⟨
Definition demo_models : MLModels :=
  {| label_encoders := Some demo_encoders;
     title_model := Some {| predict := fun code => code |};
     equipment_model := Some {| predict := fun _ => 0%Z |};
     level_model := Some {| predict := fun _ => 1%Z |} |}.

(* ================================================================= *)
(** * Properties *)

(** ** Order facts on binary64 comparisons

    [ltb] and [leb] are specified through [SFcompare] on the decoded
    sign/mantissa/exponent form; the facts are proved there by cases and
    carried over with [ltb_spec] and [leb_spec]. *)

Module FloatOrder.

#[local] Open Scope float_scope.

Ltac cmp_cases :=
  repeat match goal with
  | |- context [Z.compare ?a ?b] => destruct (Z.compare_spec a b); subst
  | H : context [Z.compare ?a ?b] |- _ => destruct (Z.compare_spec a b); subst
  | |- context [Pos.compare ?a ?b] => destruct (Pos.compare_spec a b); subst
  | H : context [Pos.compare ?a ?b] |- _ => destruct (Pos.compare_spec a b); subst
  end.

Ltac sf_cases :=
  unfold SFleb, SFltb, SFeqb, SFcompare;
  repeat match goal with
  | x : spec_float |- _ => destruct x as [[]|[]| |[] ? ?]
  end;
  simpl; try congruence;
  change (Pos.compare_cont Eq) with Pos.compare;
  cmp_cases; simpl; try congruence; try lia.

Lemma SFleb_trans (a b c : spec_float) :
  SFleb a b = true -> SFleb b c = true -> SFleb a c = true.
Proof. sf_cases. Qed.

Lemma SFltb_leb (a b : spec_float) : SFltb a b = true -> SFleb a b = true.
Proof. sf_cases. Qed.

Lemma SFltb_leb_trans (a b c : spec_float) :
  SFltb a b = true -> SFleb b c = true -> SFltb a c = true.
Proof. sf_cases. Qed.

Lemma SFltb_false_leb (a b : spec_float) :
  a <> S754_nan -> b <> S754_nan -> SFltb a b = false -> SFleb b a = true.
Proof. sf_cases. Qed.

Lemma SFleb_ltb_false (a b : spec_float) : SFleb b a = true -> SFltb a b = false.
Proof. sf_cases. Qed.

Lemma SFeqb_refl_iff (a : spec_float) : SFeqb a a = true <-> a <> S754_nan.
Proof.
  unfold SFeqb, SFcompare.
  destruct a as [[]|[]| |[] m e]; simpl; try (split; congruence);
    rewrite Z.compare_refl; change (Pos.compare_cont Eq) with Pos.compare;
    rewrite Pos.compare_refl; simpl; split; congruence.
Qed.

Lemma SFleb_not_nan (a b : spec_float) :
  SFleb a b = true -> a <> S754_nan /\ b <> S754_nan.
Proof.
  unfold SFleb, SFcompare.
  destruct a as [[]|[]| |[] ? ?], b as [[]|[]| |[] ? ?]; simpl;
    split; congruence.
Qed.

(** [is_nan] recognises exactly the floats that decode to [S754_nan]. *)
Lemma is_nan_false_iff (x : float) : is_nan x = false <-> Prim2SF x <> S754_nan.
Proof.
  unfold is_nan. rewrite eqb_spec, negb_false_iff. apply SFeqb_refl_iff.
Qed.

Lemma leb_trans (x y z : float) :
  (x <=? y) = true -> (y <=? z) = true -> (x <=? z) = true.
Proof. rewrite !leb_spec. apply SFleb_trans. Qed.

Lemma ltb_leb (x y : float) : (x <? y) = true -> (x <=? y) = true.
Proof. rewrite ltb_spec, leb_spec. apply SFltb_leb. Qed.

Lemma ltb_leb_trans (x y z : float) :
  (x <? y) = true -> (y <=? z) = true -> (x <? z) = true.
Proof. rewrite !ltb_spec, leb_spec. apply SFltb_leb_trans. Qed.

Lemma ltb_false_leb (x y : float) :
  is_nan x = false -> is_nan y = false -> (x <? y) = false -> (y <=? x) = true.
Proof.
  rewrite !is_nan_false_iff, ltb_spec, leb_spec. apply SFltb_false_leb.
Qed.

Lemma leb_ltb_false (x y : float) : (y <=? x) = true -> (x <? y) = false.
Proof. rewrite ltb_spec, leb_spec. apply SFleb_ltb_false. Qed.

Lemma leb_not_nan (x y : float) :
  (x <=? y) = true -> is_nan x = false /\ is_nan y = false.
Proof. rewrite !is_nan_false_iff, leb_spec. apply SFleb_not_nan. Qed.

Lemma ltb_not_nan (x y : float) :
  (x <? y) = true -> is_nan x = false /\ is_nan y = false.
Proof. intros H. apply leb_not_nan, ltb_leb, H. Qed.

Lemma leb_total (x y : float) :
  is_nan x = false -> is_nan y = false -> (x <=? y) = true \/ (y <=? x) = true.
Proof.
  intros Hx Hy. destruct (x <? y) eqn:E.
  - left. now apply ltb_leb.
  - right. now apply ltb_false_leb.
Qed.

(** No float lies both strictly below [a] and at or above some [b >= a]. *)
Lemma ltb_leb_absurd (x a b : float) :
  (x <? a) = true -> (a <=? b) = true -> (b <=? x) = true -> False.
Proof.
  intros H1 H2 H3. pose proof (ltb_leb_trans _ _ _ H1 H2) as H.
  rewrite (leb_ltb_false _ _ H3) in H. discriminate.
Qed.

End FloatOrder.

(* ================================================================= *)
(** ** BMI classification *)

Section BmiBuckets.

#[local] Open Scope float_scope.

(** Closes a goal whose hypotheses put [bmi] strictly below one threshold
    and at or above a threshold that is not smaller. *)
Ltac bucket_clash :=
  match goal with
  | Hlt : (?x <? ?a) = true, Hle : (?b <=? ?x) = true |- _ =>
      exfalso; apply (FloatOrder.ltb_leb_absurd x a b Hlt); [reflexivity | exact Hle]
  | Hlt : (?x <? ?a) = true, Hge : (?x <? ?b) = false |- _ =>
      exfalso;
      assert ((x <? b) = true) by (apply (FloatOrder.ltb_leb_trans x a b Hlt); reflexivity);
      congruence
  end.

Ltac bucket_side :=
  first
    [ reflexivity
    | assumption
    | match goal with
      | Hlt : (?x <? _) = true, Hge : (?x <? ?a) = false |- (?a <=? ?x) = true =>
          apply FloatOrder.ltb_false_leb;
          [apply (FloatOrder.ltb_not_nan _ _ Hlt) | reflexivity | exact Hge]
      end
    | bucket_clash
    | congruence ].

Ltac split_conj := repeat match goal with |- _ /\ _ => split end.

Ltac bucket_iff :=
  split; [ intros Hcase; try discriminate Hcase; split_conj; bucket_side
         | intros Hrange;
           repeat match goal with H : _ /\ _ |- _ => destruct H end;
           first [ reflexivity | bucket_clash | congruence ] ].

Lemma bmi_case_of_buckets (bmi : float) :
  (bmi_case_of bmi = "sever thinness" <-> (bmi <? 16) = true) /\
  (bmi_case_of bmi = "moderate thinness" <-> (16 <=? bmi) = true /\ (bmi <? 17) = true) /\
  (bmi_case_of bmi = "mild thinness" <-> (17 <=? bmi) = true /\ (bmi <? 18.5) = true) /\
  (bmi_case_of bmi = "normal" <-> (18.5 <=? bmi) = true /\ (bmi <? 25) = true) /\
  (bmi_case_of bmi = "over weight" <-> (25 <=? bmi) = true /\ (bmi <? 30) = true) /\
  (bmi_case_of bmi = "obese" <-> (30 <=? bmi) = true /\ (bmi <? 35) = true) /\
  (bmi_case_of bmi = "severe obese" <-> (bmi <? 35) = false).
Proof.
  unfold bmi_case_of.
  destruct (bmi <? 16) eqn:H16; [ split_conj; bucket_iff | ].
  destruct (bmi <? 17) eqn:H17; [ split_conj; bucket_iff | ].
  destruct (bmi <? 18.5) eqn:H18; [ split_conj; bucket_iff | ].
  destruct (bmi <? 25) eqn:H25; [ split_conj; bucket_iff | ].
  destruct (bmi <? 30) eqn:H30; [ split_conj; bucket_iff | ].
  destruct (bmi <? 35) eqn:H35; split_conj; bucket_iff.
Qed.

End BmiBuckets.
⟩
Working from the material above, restate word for word the lines between the line with "intros Hx Hy. destruct (x <? y) eqn:E." and the line with "Section BmiBuckets.", both included, and only those.

  intros Hx Hy. destruct (x <? y) eqn:E.
  - left. now apply ltb_leb.
  - right. now apply ltb_false_leb.
Qed.

(** No float lies both strictly below [a] and at or above some [b >= a]. *)
Lemma ltb_leb_absurd (x a b : float) :
  (x <? a) = true -> (a <=? b) = true -> (b <=? x) = true -> False.
Proof.
  intros H1 H2 H3. pose proof (ltb_leb_trans _ _ _ H1 H2) as H.
  rewrite (leb_ltb_false _ _ H3) in H. discriminate.
Qed.

End FloatOrder.

(* ================================================================= *)
(** ** BMI classification *)

Section BmiBuckets.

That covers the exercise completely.